ACS Chest Pain Less Common, Not Rare, in Younger Women vs Men

September 17, 2013

MONTREAL — It's been long observed that women are more likely than men not to have chest pain when presenting with acute coronary syndrome (ACS); that's based on data largely from older patients. But the same appears to be true in younger populations, those 55 years or younger, suggests an analysis in which, nonetheless, chest pain was far from rare in younger women[1]. Indeed, the rate difference between women and men was only around six percentage points.

"Chest pain is still the most common symptom in the presentation," according to senior author Dr Louise Pilote (McGill University, Montreal, QC). And when it's absent in ACS, "it seems like the other symptoms are overlooked, especially in lower-risk groups like young women," she said to heartwire . That leads some clinicians to discount an ACS diagnosis in those cases.

But in the current analysis of patients age <55 with a subsequently confirmed ACS diagnosis, the absolute difference in chest-pain prevalence between women and men "was not that high," Pilote said, even though it reached significance. Almost a fifth of the women reported no chest pain, compared with 13.7% of men (p=0.03).

"If a woman with many risk factors for heart disease presents to the emergency room with, [perhaps], shortness of breath, nausea, or extreme fatigue, even though [she may be] young, [she] should not be dismissed as not having an ACS."

The analysis was published online September 16, 2013 in JAMA Internal Medicine with lead author Dr Nadia A Khan (University of British Columbia, Vancouver). Of note, its observed sex-related absolute difference in chest-pain prevalence was only half as large as that in a recent analysis of the National Registry of Myocardial Infarction (NRMI) database.

For the current study, the group looked at 1015 men and women who were aged 55 or younger (median 49) when hospitalized with ACS and were participants in the ongoing Gender and Sex Determinants of Cardiovascular Disease: From Bench to Beyond--Premature Acute Coronary Syndrome (GENESIS PRAXY) prospective cohort study. Eligibility required a diagnosis based at least partly on either ECG changes characteristic of ACS or elevation in troponin or creatine kinase; 30% of the cohort were women. Of the 24 represented urban tertiary-care centers and community hospitals, 22 were in Canada.

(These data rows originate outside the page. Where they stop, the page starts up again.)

Lemma named_absent full_name repo items :
  existsb (named full_name) items = false ->
  named full_name repo = true ->
  ~ In repo items.
Proof.
  intros Hnone Hrepo Hin.
  assert (existsb (named full_name) items = true) as Hsome.
  { apply existsb_exists. eauto. }
  congruence.
Qed.

(** ** The validator on the example manifests *)

Lemma unversioned_reports_first_missing :
  mapping_like unversioned = true /\
  (exists g, In g REQUIRED_FIELDS /\ truthy (get unversioned g) = false) /\
  exists before f after,
    REQUIRED_FIELDS = (before ++ f :: after)%list /\
    (forall g, In g before -> truthy (get unversioned g) = true) /\
    truthy (get unversioned f) = false /\
    validateManifest steady unversioned = Ok (Rejected (MissingField f)).
Proof.
  assert (Hm : mapping_like unversioned = true) by reflexivity.
  assert (Hg : exists g, In g REQUIRED_FIELDS /\ truthy (get unversioned g) = false).
  { exists "entry". split; [cbn; tauto | vm_compute; reflexivity]. }
  exact (conj Hm (conj Hg
           (validate_reports_first_missing_field steady unversioned Hm Hg))).
Defined.

Example unversioned_reports_version :
  validateManifest steady unversioned = Ok (Rejected (MissingField "version")).
Proof. vm_compute. reflexivity. Qed.
(** A reply that is not flagged is passed through: the response carries
    the model's [message] as it came (an empty object when the model sent
    none), with the verdict of the reply-side check when there was one and
    else whatever the user side left.  A reply without text is never sent to
    the Guard. *)
Theorem chat_passes_reply_through (_config : Config) (req : ChatRequest)
    (st st1 : St W) (guard_result : json) (calls1 : list http_call)
    (data : list (string * json)) (w2 : W) (a : json) :
  ready _config req ->
  user_side_passes _config req st guard_result st1 calls1 ->
  http_post (model_call _config req) (world st1) = (Ok (JDict data), w2) ->
  reply_text data = Some a ->
  (screens _config ["assistant"; "both"] a = false ->
   chat _config req st
   = (Ok (JDict [("message", Py.get_default "message" (JDict []) data);
                 ("guard", guard_result)]),
      mkSt w2 (fs st1), calls1 ++ [model_call _config req]))
  /\ (forall verdict st3 calls3,
        screens _config ["assistant"; "both"] a = true ->
        guard _config a (mkSt w2 (fs st1)) = (Ok verdict, st3, calls3) ->
        flagged verdict = false ->
        chat _config req st
        = (Ok (JDict [("message", Py.get_default "message" (JDict []) data);
                      ("guard", JDict verdict)]),
           st3, calls1 ++ model_call _config req :: calls3))
  /\ (Py.truthy a = false -> screens _config ["assistant"; "both"] a = false).
Proof.
  intros Hready Huser Hpost Hreply.
  rewrite (chat_after_user_side _ _ _ _ _ _ Hready Huser).
  rewrite (chat_model_reply _ _ _ _ _ _ _ Hpost Hreply).
  split; [| split].
  - by intros ->.
  - intros verdict st3 calls3 -> -> ->. reflexivity.
  - intros Ha. unfold screens. rewrite Ha. apply andb_false_r.
Qed.

(** A model answer that is not an object, or whose [message] is a true
    value that is not an object, makes the handler raise [AttributeError]
    after the model call; the Guard is not consulted on it. *)
Theorem chat_malformed_reply (_config : Config) (req : ChatRequest)
    (st st1 : St W) (guard_result : json) (calls1 : list http_call) (v : json) (w2 : W) :
  ready _config req ->
  user_side_passes _config req st guard_result st1 calls1 ->
  http_post (model_call _config req) (world st1) = (Ok v, w2) ->
  (forall data, v = JDict data ->
     Py.truthy (Py.get "message" data) = true
     /\ forall message, Py.get "message" data <> JDict message) ->
  exists msg,
    chat _config req st
    = (Raise (AttributeError msg), mkSt w2 (fs st1), calls1 ++ [model_call _config req]).
Proof.
  intros Hready Huser Hpost Hbad.
  rewrite (chat_after_user_side _ _ _ _ _ _ Hready Huser).
  destruct (chat_model_malformed _config req guard_result st1 v w2 Hpost) as (msg & ->).
  - intros data ->. destruct (Hbad data eq_refl) as [Htrue Hnot].
    unfold reply_text, Py.or_. rewrite Htrue.
    destruct (Py.get "message" data) as [| | | | |message]; try reflexivity.
    by destruct (Hnot message).
  - by exists msg.
Qed.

The patients self-characterized their symptom features and intensity during hospitalization but prior to ACS diagnosis using the McSweeney Acute and Prodromal Myocardial Infarction Symptom Survey (MAPMISS).

In general, patients who felt no chest pain reported fewer symptoms than those with chest pain, and "no discernible pattern of nonchest pain symptoms was found, nor did they differ significantly from those with chest pain in terms of ACS type, troponin-level elevation, or coronary stenosis."

Women were more likely than men to present without chest pain (19.0% vs 13.7%) and ultimately to have a diagnosis of non-ST-segment-elevation MI (37.5% vs 30.7%); p=0.03 for both differences. Both women and men without chest pain had significantly fewer symptoms than their corresponding groups with chest pain. Women without chest pain averaged 3.5 symptoms compared with 5.8 symptoms for those with chest pain; for men it was 2.2 and 4.7 symptoms, respectively (p<0.001 for the difference in both groups).

Odds Ratio (95% CI) for ACS Presentation Without Chest Pain, Multivariate Analysis

Observed significant predictors, by group OR (95% CI)
In overall cohort  
Female 1.95 (1.23–3.11)
Tachycardia 2.07 (1.20–3.56)
Among patients undergoing angiography*  
Female 1.83 (1.11–3.02)
Tachycardia 1.93 (1.08–3.44)
Higher household income 1.80 (1.06–3.05)
Left-main disease 1.94 (1.04–3.63)

*638 men and 271 women had available angiographic data

"The study by Khan et al extends the prior literature by demonstrating that sex-specific differences in ACS presentation occur earlier in life" than suggested by other studies, which were largely in older populations, notes an accompanying editorial from Drs Akintunde O Akinkuolie and Samia Mora (Brigham and Women’s Hospital, Boston, MA)[2]].

"Although all participants in the study . . . were admitted for ACS, their results shed light on the potential for physicians to miss a case of ACS when the cardinal symptom of chest pain is not experienced or elicited," they write. They also highlight the need for future research to clarify the source of ACS-presentations differences between women and men.

"Meanwhile, it is prudent for public-health messages to target both men and women regarding ACS symptom presentation with or without chest pain so as to encourage earlier and more widespread access to appropriate and lifesaving care."

The study was funded by the Canadian Institutes of Health Research (CIHR) and the Heart and Stroke Foundations of Quebec, Nova Scotia, Alberta, Ontario, Yukon, and British Columbia. The authors had no disclosures. The editorial contained no disclosures.